Dans d’autres régions du monde – au Maroc, en Amérique latine, en Afrique, en Asie – les bailleurs de fonds exigent une rigueur bien supérieure avant de financer de tels projets. La Banque mondiale, par exemple, n’aurait jamais validé un tel dossier sans preuves de concertation, de prise en compte des enjeux sociaux, d’analyse de fréquentation, et de compatibilité avec les objectifs de l’Accord de Paris. La France doit faire preuve de la même exigence.
10. Propositions de modifications de l’avenant au CPER
Face à ces constats, il est impératif de réorienter les priorités vers :
- La réponse aux besoins réels des territoires en améliorant la fiabilité, la capacité et la fréquence des axes structurants pour le Sud Gironde (en particulier la ligne Bordeaux-Langon-Agen) ;
- Le déploiement de trains plus capacitaires en permettant la circulation de trains à deux rames quand cela est nécessaire (nécessité d’allongement des quais de certaines gares sur la ligne Bordeaux-Langon) ;
- La modernisation et la rénovation des lignes déjà existantes (Bordeaux – Toulouse, Bordeaux – Dax, Bordeaux – Mont-de-Marsan) ;
- Le développement du train de nuit ;
- L’augmentation de la capacité du fret ;
- La création de voies réservées au covoiturage et aux bus express sur les grands axes ;
- Une tarification sociale différenciée au bénéfice des ménages modestes ;
- Le développement de hubs de mobilités (arrêts de bus express ou gares + parkings covoiturage + pistes cyclables + vélos en libre-service + services de proximité), en lien avec Nouvelle-Aquitaine Mobilités ;
- Des études de solutions ferroviaires légères, en lien avec Bordeaux Métropole ;
- L’étude d’un schéma girondin de trams-trains, bien moins coûteux en investissement et en fonctionnement que le ferroviaire lourd ;
- La relance et le soutien financier par la Région du transport d’utilité sociale.

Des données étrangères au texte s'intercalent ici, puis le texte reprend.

(* ===== verification/QpCmd.v ===== *)
(** * Creating, announcing and deleting queue pairs (ntrdma_qp.c, the queue pair
    commands of ntrdma_cmd.c, the limits of ntrdma_ib.c)

    A queue pair is set up with its buffers and announced to the peer by a
    command; the peer builds the image of the queue pair and answers with the
    buffers of the image.  Further commands follow the state of the queue pair
    and delete the image.  The module translates both ends; what the exchange
    achieves is proved in [QpSetup]. *)

From stdpp Require Import gmap.
From S2P Require Import Prelude Kernel Ntc Wr Mem Zip Vec Vbell Res MrCmd Mm Buf Qp Cq.
Import Ntc Wr Mem Zip Vec Vbell Res MrCmd Mm Buf Qp Cq.

Module QpCmd.

Definition NTRDMA_CMD_QP_CREATE : Z := 12.
Definition NTRDMA_CMD_QP_DELETE : Z := 13.
Definition NTRDMA_CMD_QP_MODIFY : Z := 14.
Definition MAX_WQE_SG_CAP : Z := 128.
Definition MAX_WQE_CAP : Z := 4096.
Definition QP_NUM_TYPES : Z := 3.
Definition NTRDMA_DEV_MAX_SGE : Z := 4096.
Definition NTRDMA_DEV_MAX_QP_WR : Z := 4096.
Definition NTRDMA_DEV_MAX_INLINE_DATA : Z := 8.
Definition sizeof_u32 : Z := 4.
Definition ETOOMANYREFS : Z := 109.

(** ** Data *)

Record ntrdma_qp_init_attr := mk_qp_attr {
  ia_pd_key : Z; ia_recv_wqe_cap : Z; ia_recv_wqe_sg_cap : Z;
  ia_send_wqe_cap : Z; ia_send_wqe_inline_cap : Z; ia_send_wqe_sg_cap : Z; ia_qp_type : Z }.

Record ntrdma_rqp_init_attr := mk_rqp_attr {
  ra_pd_key : Z;
  ra_recv_wqe_idx : Z; ra_recv_wqe_cap : Z; ra_recv_wqe_sg_cap : Z;
  ra_send_wqe_idx : Z; ra_send_wqe_cap : Z; ra_send_wqe_sg_cap : Z; ra_send_wqe_inline_cap : Z;
  ra_peer_cmpl_vbell_idx : Z;
  ra_peer_send_cqe_buf : ntc_remote_buf;
  ra_peer_send_cons_shift : Z }.

(** The queue pair of [Qp] with the members that its creation and its commands
    use: the protection domain, the buffers of the completions, the completion
    queues. *)
Record qp_obj := mk_qp_obj {
  qo_qp : ntrdma_qp;
  qo_pd_key : Z;
  qo_send_cqe_buf : ntc_export_buf;
  qo_recv_cqe_buf : Z;
  qo_send_cq : nat;
  qo_recv_cq : nat }.

(** The image of the peer's queue pair: [ro_vbell] is its doorbell. *)
Record rqp_obj := mk_rqp_obj {
  ro_rqp : ntrdma_rqp;
  ro_pd_key : Z; ro_access : Z;
  ro_send_wqe_sg_cap : Z; ro_send_wqe_inline_cap : Z; ro_recv_wqe_sg_cap : Z; ro_send_wqe_size : Z;
  ro_send_wqe_buf : ntc_export_buf;
  ro_recv_wqe_buf : ntc_export_buf;
  ro_vbell : nat; ro_vbell_idx : Z;
  ro_dma_chan : bool }.

(** The commands and the answers of queue pairs; numbers and copies of the
    operation are left out. *)
Record ntrdma_cmd_qp_create := mk_qp_create {
  qc_qp_key : Z; qc_pd_key : Z; qc_qp_type : Z;
  qc_recv_wqe_cap : Z; qc_recv_wqe_sg_cap : Z; qc_recv_ring_idx : Z;
  qc_send_wqe_cap : Z; qc_send_wqe_sg_cap : Z; qc_send_wqe_inline_cap : Z; qc_send_ring_idx : Z;
  qc_send_cqe_buf_desc : ntc_remote_buf_desc;
  qc_send_cons_shift : Z;
  qc_cmpl_vbell_idx : Z }.

Record ntrdma_cmd_qp_modify := mk_qp_modify {
  qm_src_qp_key : Z; qm_access : Z; qm_state : Z; qm_dest_qp_key : Z }.

Inductive qp_cmd :=
  | QpCreate (c : ntrdma_cmd_qp_create)
  | QpDelete (qp_key : Z)
  | QpModify (c : ntrdma_cmd_qp_modify).
(* ===== verification/Link.v ===== *)
(** * The state machine of the link (ntc_ntb_msi.c)

    Each side of the bridge walks through a sequence of states and announces
    every state to the peer by writing a word, the ping, into the peer's memory.
    It goes on when the peer announces the same state or the next one, and
    starts over when the peer is anywhere else.  After the windows and the
    doorbells have been exchanged, the driver above runs the phases of its
    hello; when both sides are done the link is up.

    What the device writes into the peer's memory is collected in [nd_out]; the
    driver above is an interface, [NtcClient].  [LinkNet] joins two devices. *)

From stdpp Require Import gmap.
From S2P Require Import Prelude Kernel Ntc Mm Win Qp.
Import Ntc Mm Win Qp.

Module Link.

Definition NTC_NTB_VERSION_NONE : Z := 0.
Definition NTC_NTB_VERSION_FIRST : Z := 2.
Definition NTC_NTB_VERSION_CORONA : Z := 3.
Definition NTC_NTB_VERSION_BAD_MAGIC : Z := 2 ^ 32 - 1.
Definition NTC_NTB_VERSION_MAGIC_FIRST : Z := 0x2250cb1c.
Definition NTC_NTB_VERSION_MAGIC_CORONA : Z := 0x2251cb1c.

Definition NTC_NTB_LINK_QUIESCE : Z := 0.
Definition NTC_NTB_LINK_RESET : Z := 1.
Definition NTC_NTB_LINK_ENABLED : Z := 2.
Definition NTC_NTB_LINK_START : Z := 3.
Definition NTC_NTB_LINK_VER_SENT : Z := 4.
Definition NTC_NTB_LINK_VER_CHOSEN : Z := 5.
Definition NTC_NTB_LINK_DB_CONFIGURED : Z := 6.
Definition NTC_NTB_LINK_COMMITTED : Z := 7.
Definition NTC_NTB_LINK_HELLO : Z := 8.

Definition NTC_NTB_PING_PONG_SPAD : Z := 2 ^ 1.
Definition NTC_NTB_PING_PONG_MEM : Z := 2 ^ 2.
Definition NTC_NTB_PING_POLL_MEM : Z := 2 ^ 3.
Definition NTC_NTB_PING_MISS_THRESHOLD : Z := 10.

Definition MAX_SUPPORTED_VERSIONS : Z := 32.
Definition NTB_MAX_IRQS : Z := 64.
Definition INTEL_DOORBELL_REG_SIZE : Z := 4.
Definition PCIE_ADDR_ALIGN : Z := 4.
Definition supported_versions : list Z := [NTC_NTB_VERSION_CORONA].

(** ** Data *)

Record multi_version_support := mk_versions { ms_num : Z; ms_versions : list Z }.

(** The memory of a side that its peer writes; the dead zone and the length of
    each window. *)
Record ntc_ntb_info := mk_info {
  ni_versions : multi_version_support;
  ni_magic : Z;
  ni_ping : Z;
  ni_done : Z;
  ni_mw_info : list (Z * Z) }.

(** A write to the peer; the last is a write of the driver above into its
    buffer, in a phase of the hello. *)
Inductive info_write (B : Type) :=
  | WVersion (i : nat) (v : Z)
  | WNum (n : Z)
  | WMagic (v : Z)
  | WPing (v : Z)
  | WDone (v : Z)
  | WDeadZone (i : nat) (v : Z)
  | WTransLen (i : nat) (v : Z)
  | WCtx (phase : Z) (b : B).
Arguments WVersion {B} _ _.
Arguments WNum {B} _.
Arguments WMagic {B} _.
Arguments WPing {B} _.
Arguments WDone {B} _.
Arguments WDeadZone {B} _ _.
Arguments WTransLen {B} _ _.
Arguments WCtx {B} _ _.

Record ping := mk_ping {
  pg_run : bool;
  pg_miss : Z;
  pg_flags : Z;
  pg_seq : Z;
  pg_msg : Z;
  pg_poll_val : Z;
  pg_poll_msg : Z }.

(** The driver above the link: [C] is its state, [B] what a phase of its hello
    writes to the peer.  [None] is undefined behaviour of a call. *)
Class NtcClient (C B : Type) := {
  ctx_hello : Z → C → option (Z * B * C);
  ctx_recv : Z → B → C → C;
  ctx_enable : C → Z * C;
  ctx_disable : C → C;
  ctx_quiesce : C → option C;
  ctx_reset : C → option C }.

(** What the bridge answers during a run: whether it sees a link, when asked at
    the start and later; its windows; whether there is a DMA channel; the
    doorbells. *)
Record ntb_hw := mk_hw {
  hw_link_up : bool;
  hw_link_up_later : bool;
  hw_mw : Z → mw_answers;
  hw_dma : bool;
  hw_db_vector_count : Z;
  hw_peer_db : Z * Z * Z;    (* the code, the address, the size *)
  hw_db_valid_mask : Z }.

(** [nd_work]: the work item is queued.  [nd_enabled]: the last order to the
    bridge was to enable the link. *)
Record ntc_ntb_dev {C B : Type} := mk_nd {
  nd_peer_mws : list ntc_peer_mw;
  nd_wins : list own_win;
  nd_version : Z; nd_latest_version : Z;
  nd_link_is_up : bool;
  nd_irq : ntc_irq;
  nd_ping : ping;
  nd_link_state : Z;
  nd_reset_cnt : Z;
  nd_self_info_done : Z;
  nd_info : ntc_ntb_info;
  nd_work : bool;
  nd_enabled : bool;
  nd_client : C;
  nd_out : list (info_write B) }.
Arguments ntc_ntb_dev : clear implicits.
Arguments mk_nd {C B}.

Section Setters.
Context {C B : Type}.
Implicit Type d : ntc_ntb_dev C B.

Definition nd_set_link (state cnt : Z) (up : bool) d : ntc_ntb_dev C B :=
  mk_nd (nd_peer_mws d) (nd_wins d) (nd_version d) (nd_latest_version d) up (nd_irq d) (nd_ping d) state cnt
    (nd_self_info_done d) (nd_info d) (nd_work d) (nd_enabled d) (nd_client d) (nd_out d).
Definition nd_set_state (state : Z) d := nd_set_link state (nd_reset_cnt d) (nd_link_is_up d) d.
Definition nd_set_up (up : bool) d := nd_set_link (nd_link_state d) (nd_reset_cnt d) up d.
Definition nd_set_cnt (cnt : Z) d := nd_set_link (nd_link_state d) cnt (nd_link_is_up d) d.
Definition nd_set_ping (p : ping) d : ntc_ntb_dev C B :=
  mk_nd (nd_peer_mws d) (nd_wins d) (nd_version d) (nd_latest_version d) (nd_link_is_up d) (nd_irq d) p (nd_link_state d)
    (nd_reset_cnt d) (nd_self_info_done d) (nd_info d) (nd_work d) (nd_enabled d) (nd_client d) (nd_out d).
Definition nd_set_work (b : bool) d : ntc_ntb_dev C B :=
  mk_nd (nd_peer_mws d) (nd_wins d) (nd_version d) (nd_latest_version d) (nd_link_is_up d) (nd_irq d) (nd_ping d)
    (nd_link_state d) (nd_reset_cnt d) (nd_self_info_done d) (nd_info d) b (nd_enabled d) (nd_client d) (nd_out d).
Definition nd_set_enabled (b : bool) d : ntc_ntb_dev C B :=
  mk_nd (nd_peer_mws d) (nd_wins d) (nd_version d) (nd_latest_version d) (nd_link_is_up d) (nd_irq d) (nd_ping d)
    (nd_link_state d) (nd_reset_cnt d) (nd_self_info_done d) (nd_info d) (nd_work d) b (nd_client d) (nd_out d).
Definition nd_set_client (c : C) d : ntc_ntb_dev C B :=
  mk_nd (nd_peer_mws d) (nd_wins d) (nd_version d) (nd_latest_version d) (nd_link_is_up d) (nd_irq d) (nd_ping d)
    (nd_link_state d) (nd_reset_cnt d) (nd_self_info_done d) (nd_info d) (nd_work d) (nd_enabled d) c (nd_out d).
Definition nd_set_out (o : list (info_write B)) d : ntc_ntb_dev C B :=
  mk_nd (nd_peer_mws d) (nd_wins d) (nd_version d) (nd_latest_version d) (nd_link_is_up d) (nd_irq d) (nd_ping d)
    (nd_link_state d) (nd_reset_cnt d) (nd_self_info_done d) (nd_info d) (nd_work d) (nd_enabled d) (nd_client d) o.
Definition nd_set_info (i : ntc_ntb_info) d : ntc_ntb_dev C B :=
  mk_nd (nd_peer_mws d) (nd_wins d) (nd_version d) (nd_latest_version d) (nd_link_is_up d) (nd_irq d) (nd_ping d)
    (nd_link_state d) (nd_reset_cnt d) (nd_self_info_done d) i (nd_work d) (nd_enabled d) (nd_client d) (nd_out d).
Definition nd_set_versions (v latest : Z) d : ntc_ntb_dev C B :=
  mk_nd (nd_peer_mws d) (nd_wins d) v latest (nd_link_is_up d) (nd_irq d) (nd_ping d)
    (nd_link_state d) (nd_reset_cnt d) (nd_self_info_done d) (nd_info d) (nd_work d) (nd_enabled d) (nd_client d) (nd_out d).
Definition nd_set_wins (l : list own_win) d : ntc_ntb_dev C B :=
  mk_nd (nd_peer_mws d) l (nd_version d) (nd_latest_version d) (nd_link_is_up d) (nd_irq d) (nd_ping d)
    (nd_link_state d) (nd_reset_cnt d) (nd_self_info_done d) (nd_info d) (nd_work d) (nd_enabled d) (nd_client d) (nd_out d).
Definition nd_set_peer (l : list ntc_peer_mw) (irq : ntc_irq) d : ntc_ntb_dev C B :=
  mk_nd l (nd_wins d) (nd_version d) (nd_latest_version d) (nd_link_is_up d) irq (nd_ping d)
    (nd_link_state d) (nd_reset_cnt d) (nd_self_info_done d) (nd_info d) (nd_work d) (nd_enabled d) (nd_client d) (nd_out d).
Definition nd_set_done (v : Z) d : ntc_ntb_dev C B :=
  mk_nd (nd_peer_mws d) (nd_wins d) (nd_version d) (nd_latest_version d) (nd_link_is_up d) (nd_irq d) (nd_ping d)
    (nd_link_state d) (nd_reset_cnt d) v (nd_info d) (nd_work d) (nd_enabled d) (nd_client d) (nd_out d).

Definition iowrite (w : info_write B) d : ntc_ntb_dev C B := nd_set_out (nd_out d ++ [w]) d.
Definition schedule_work d : ntc_ntb_dev C B := nd_set_work true d.

(** What the channel of requests sees of the device. *)
Definition nd_ntc d : ntc_dev := mk_ntc_dev (wn_mw <$> nd_wins d) (nd_peer_mws d).

End Setters.

(** ** Versions *)

Definition ntc_ntb_version : multi_version_support :=
  mk_versions (Z.of_nat (length supported_versions)) supported_versions.

Definition versions_of (v : multi_version_support) : list Z := take (Z.to_nat (ms_num v)) (ms_versions v).

(** The latest of [v1] that is among [v2]. *)
Definition ntc_ntb_version_matching (v1 v2 : multi_version_support) : Z :=
  match list_find (λ v, v ∈ versions_of v2) (rev (versions_of v1)) with
  | Some (_, v) => v
  | None => NTC_NTB_VERSION_NONE
  end.

Definition ntc_ntb_version_magic (version : Z) : Z :=
  if version =? NTC_NTB_VERSION_FIRST then NTC_NTB_VERSION_MAGIC_FIRST
  else if version =? NTC_NTB_VERSION_CORONA then NTC_NTB_VERSION_MAGIC_CORONA
  else NTC_NTB_VERSION_BAD_MAGIC.

Definition ntc_ntb_version_check_magic (version magic : Z) : bool :=
  if version =? NTC_NTB_VERSION_FIRST then magic =? NTC_NTB_VERSION_MAGIC_FIRST
  else if version =? NTC_NTB_VERSION_CORONA then magic =? NTC_NTB_VERSION_MAGIC_CORONA
  else false.

(** ** The heartbeat *)

Definition ntc_ntb_ping_flags (msg : Z) : Z :=
  if NTC_NTB_LINK_COMMITTED <=? msg then Z.lor NTC_NTB_PING_PONG_MEM NTC_NTB_PING_POLL_MEM
  else if NTC_NTB_LINK_DB_CONFIGURED <=? msg then
    Z.lor (Z.lor NTC_NTB_PING_PONG_MEM NTC_NTB_PING_PONG_SPAD) NTC_NTB_PING_POLL_MEM
  else if NTC_NTB_LINK_VER_CHOSEN <=? msg then Z.lor NTC_NTB_PING_PONG_MEM NTC_NTB_PING_PONG_SPAD
  else NTC_NTB_PING_PONG_SPAD.

Definition ntc_ntb_ping_val (msg seq : Z) : Z := Z.lor (u32 (Z.shiftl msg 16)) seq.
Definition ntc_ntb_ping_msg (val : Z) : Z := u16 (Z.shiftr val 16).

Section Machine.
Context {C B : Type} `{CL : !NtcClient C B} `{K : Kernel}.
Implicit Type d : ntc_ntb_dev C B.

(** Re-arming the timers leaves no state. *)
Definition ntc_ntb_ping_pong d : ntc_ntb_dev C B :=
  let p := nd_ping d in
  if negb (pg_run p) then d
  else
    let flags := ntc_ntb_ping_flags (pg_msg p) in
    let seq := u16 (pg_seq p + 1) in
    let d := iowrite (WPing (ntc_ntb_ping_val (pg_msg p) seq)) d in
    nd_set_ping (mk_ping (pg_run p) (pg_miss p) flags seq (pg_msg p) (pg_poll_val p) (pg_poll_msg p)) d.

Definition ntc_ntb_ping_poll d : bool * ntc_ntb_dev C B :=
  let p := nd_ping d in
  if negb (pg_run p) then (false, d)
  else
    let poll_val := ni_ping (nd_info d) in
    if negb (pg_poll_val p =? poll_val) then
      (true, nd_set_ping (mk_ping (pg_run p) (pg_miss p) (pg_flags p) (pg_seq p) (pg_msg p) poll_val (pg_poll_msg p)) d)
    else (false, d).

Definition ping_set_poll (miss msg : Z) (p : ping) : ping :=
  mk_ping (pg_run p) miss (pg_flags p) (pg_seq p) (pg_msg p) (pg_poll_val p) msg.

Definition ntc_ntb_ping_poll_cb d : ntc_ntb_dev C B :=
  let '(hit, d) := ntc_ntb_ping_poll d in
  let p := nd_ping d in
  if hit then
    let poll_msg := ntc_ntb_ping_msg (pg_poll_val p) in
    if negb (pg_poll_msg p =? poll_msg) then schedule_work (nd_set_ping (ping_set_poll 0 poll_msg p) d)
    else nd_set_ping (ping_set_poll 0 (pg_poll_msg p) p) d
  else if pg_miss p <? NTC_NTB_PING_MISS_THRESHOLD then
    let miss := pg_miss p + 1 in
    if miss =? NTC_NTB_PING_MISS_THRESHOLD then
      schedule_work (nd_set_ping (ping_set_poll miss NTC_NTB_LINK_QUIESCE p) (nd_set_enabled false d))
    else nd_set_ping (ping_set_poll miss (pg_poll_msg p) p) d
  else d.

Definition ntc_ntb_ping_send (msg : Z) d : ntc_ntb_dev C B :=
  let p := nd_ping d in
  ntc_ntb_ping_pong
    (nd_set_ping (mk_ping (pg_run p) (pg_miss p) (pg_flags p) (pg_seq p) (u16 msg) (pg_poll_val p) (pg_poll_msg p)) d).

Definition ntc_ntb_ping_start d : Z * ntc_ntb_dev C B :=
  let p := nd_ping d in
  let d :=
    if negb (pg_run p) then
      let d := nd_set_ping (mk_ping true NTC_NTB_PING_MISS_THRESHOLD (pg_flags p) (pg_seq p) (pg_msg p)
                              (pg_poll_val p) (pg_poll_msg p)) d in
      let d := snd (ntc_ntb_ping_poll (ntc_ntb_ping_pong d)) in
      nd_set_ping (ping_set_poll (pg_miss (nd_ping d)) NTC_NTB_LINK_QUIESCE (nd_ping d)) d
    else d in
  (pg_poll_msg (nd_ping d), d).

Definition ntc_ntb_ping_stop d : ntc_ntb_dev C B :=
  let p := nd_ping d in
  nd_set_ping (mk_ping false (pg_miss p) (pg_flags p) (pg_seq p) (pg_msg p) (pg_poll_val p) (pg_poll_msg p)) d.

(** ** States *)

Definition ntc_ntb_link_set_state (state : Z) d : ntc_ntb_dev C B := ntc_ntb_ping_send state (nd_set_state state d).

Definition ntc_ntb_link_get_event (hw : ntb_hw) d : Z * ntc_ntb_dev C B :=
  if negb (hw_link_up hw) then (NTC_NTB_LINK_QUIESCE, ntc_ntb_ping_stop d) else ntc_ntb_ping_start d.

Definition ntc_ntb_error d : ntc_ntb_dev C B :=
  if negb (NTC_NTB_LINK_RESET <? nd_link_state d) then d
  else schedule_work (ntc_ntb_link_set_state NTC_NTB_LINK_QUIESCE d).

Definition ntc_ntb_link_update (link_up : bool) d : ntc_ntb_dev C B :=
  if Bool.eqb (nd_link_is_up d) link_up then d
  else
    let d := nd_set_up link_up d in
    if link_up then
      let '(err, c) := ctx_enable (nd_client d) in
      let d := nd_set_client c d in
      if negb (err =? 0) then ntc_ntb_error d else d
    else nd_set_client (ctx_disable (nd_client d)) d.

Definition ntc_ntb_quiesce d : option (ntc_ntb_dev C B) :=
  let d := ntc_ntb_link_update false d in
  match ctx_quiesce (nd_client d) with
  | None => None
  | Some c => Some (ntc_ntb_link_set_state NTC_NTB_LINK_RESET (nd_set_client c d))
  end.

Concernant la 12ᵉ circonscription de la Gironde, nous proposons entre autres :
- Le prolongement du tram jusqu’à Auchan Bouliac pour permettre un rabattement depuis la RD10 ;
- Une extension en voie unique jusqu’à Fargues, à l’image du tram de Blanquefort ;
- Un renforcement des cadencements sur les lignes de bus desservant des communes particulièrement enclavées (ex : ligne 473 Bordeaux- Sauveterre, par Targon) en particulier sur les créneaux du midi et de fin de journée.
- La mise en place d’un système de navettes reliant Sauveterre-de-Guyenne, Monségur, Pellegrue, Blasimon et d’autres communes de l’entre-deux-mers aux gares de passage du futur SERM (Langon, Libourne…) afin de désenclaver des territoires économiquement défavorisés et durement touchés par la crise agricole
Conclusion
La transition écologique ne se décrète pas : elle se planifie, se construit, et se partage avec les citoyens. En matière de mobilités, cela signifie de rompre avec les logiques libérales et productivistes qui ont conduit à l’éclatement des territoires, à la dépendance à la voiture individuelle, à la désertification ferroviaire et à l’asphyxie des centres urbains.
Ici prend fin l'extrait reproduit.